Lemma JsMap_set_fresh {V} k (v : V) m : k ∉ m.*1 → JsMap.set k v m = m ++ [(k, v)].
Proof.
  induction m as [|[k' v'] m IH]; intros Hfresh; simpl; [done|].
  rewrite fmap_cons in Hfresh. apply not_elem_of_cons in Hfresh as [Hne Hfresh].
  rewrite decide_False by done. by rewrite IH.
Qed.

(** [loadPersistedState] rebuilds a group table from its own values. *)
Lemma loadGroups_values (acc m : list (string * TerminalGroup.t)) :
  NoDup (acc.*1 ++ m.*1) →
  Forall (λ entry, entry.1 = TerminalGroup.id entry.2) m →
  foldl (λ m group,
           JsMap.set (TerminalGroup.id group)
             {| TerminalGroup.id := TerminalGroup.id group;
                TerminalGroup.terminals := TerminalGroup.terminals group |} m)
        acc (JsMap.values m) = acc ++ m.
Proof.
  revert acc. induction m as [|[k g] m IH]; intros acc Hnodup Hkeyed; simpl.
  - by rewrite app_nil_r.
  - apply Forall_cons in Hkeyed as [Hk Hkeyed]. simpl in Hk. subst k.
    rewrite JsMap_set_fresh.
    + unfold JsMap.values in IH. rewrite IH; [|by rewrite fmap_app, <- app_assoc|done].
      rewrite <- app_assoc. by destruct g.
    + rewrite fmap_cons in Hnodup. apply NoDup_app in Hnodup as (_ & Hdisj & _).
      intros Hin. apply (Hdisj _ Hin). left.
Qed.

Lemma emitGroups_frame st :
  terminalToGroup (emitGroups st) = terminalToGroup st ∧
  terminalOrder (emitGroups st) = terminalOrder st ∧
  activeTerminalId (emitGroups st) = activeTerminalId st ∧
  listWidth (emitGroups st) = listWidth st.
Proof.
  unfold emitGroups. generalize (JsMap.values (groups st)). intros l.
  revert st. induction l as [|g l IH]; intros st; simpl; [done|].
  specialize (IH (emit (PanelPost (GroupCreated
                    {| TerminalGroup.id := TerminalGroup.id g;
                       TerminalGroup.terminals := TerminalGroup.terminals g |})) st)).
  destruct IH as (H1 & H2 & H3 & H4). simpl in *. by rewrite H1, H2, H3, H4.
Qed.

Lemma surviving_all i todo : surviving (λ _, SpawnOk) i todo = Persisted.id <$> todo.
Proof. revert i. induction todo as [|p rest IH]; intros i; simpl; [done|]. by rewrite IH. Qed.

________

- **The task**: The entries above must be returned in full, exactly as shown.

- **Response to the task**:
Lemma JsMap_set_fresh {V} k (v : V) m : k ∉ m.*1 → JsMap.set k v m = m ++ [(k, v)].
Proof.
  induction m as [|[k' v'] m IH]; intros Hfresh; simpl; [done|].
  rewrite fmap_cons in Hfresh. apply not_elem_of_cons in Hfresh as [Hne Hfresh].
  rewrite decide_False by done. by rewrite IH.
Qed.

(** [loadPersistedState] rebuilds a group table from its own values. *)
Lemma loadGroups_values (acc m : list (string * TerminalGroup.t)) :
  NoDup (acc.*1 ++ m.*1) →
  Forall (λ entry, entry.1 = TerminalGroup.id entry.2) m →
  foldl (λ m group,
           JsMap.set (TerminalGroup.id group)
             {| TerminalGroup.id := TerminalGroup.id group;
                TerminalGroup.terminals := TerminalGroup.terminals group |} m)
        acc (JsMap.values m) = acc ++ m.
Proof.
  revert acc. induction m as [|[k g] m IH]; intros acc Hnodup Hkeyed; simpl.
  - by rewrite app_nil_r.
  - apply Forall_cons in Hkeyed as [Hk Hkeyed]. simpl in Hk. subst k.
    rewrite JsMap_set_fresh.
    + unfold JsMap.values in IH. rewrite IH; [|by rewrite fmap_app, <- app_assoc|done].
      rewrite <- app_assoc. by destruct g.
    + rewrite fmap_cons in Hnodup. apply NoDup_app in Hnodup as (_ & Hdisj & _).
      intros Hin. apply (Hdisj _ Hin). left.
Qed.

Lemma emitGroups_frame st :
  terminalToGroup (emitGroups st) = terminalToGroup st ∧
  terminalOrder (emitGroups st) = terminalOrder st ∧
  activeTerminalId (emitGroups st) = activeTerminalId st ∧
  listWidth (emitGroups st) = listWidth st.
Proof.
  unfold emitGroups. generalize (JsMap.values (groups st)). intros l.
  revert st. induction l as [|g l IH]; intros st; simpl; [done|].
  specialize (IH (emit (PanelPost (GroupCreated
                    {| TerminalGroup.id := TerminalGroup.id g;
                       TerminalGroup.terminals := TerminalGroup.terminals g |})) st)).
  destruct IH as (H1 & H2 & H3 & H4). simpl in *. by rewrite H1, H2, H3, H4.
Qed.

Lemma surviving_all i todo : surviving (λ _, SpawnOk) i todo = Persisted.id <$> todo.
Proof. revert i. induction todo as [|p rest IH]; intros i; simpl; [done|]. by rewrite IH. Qed.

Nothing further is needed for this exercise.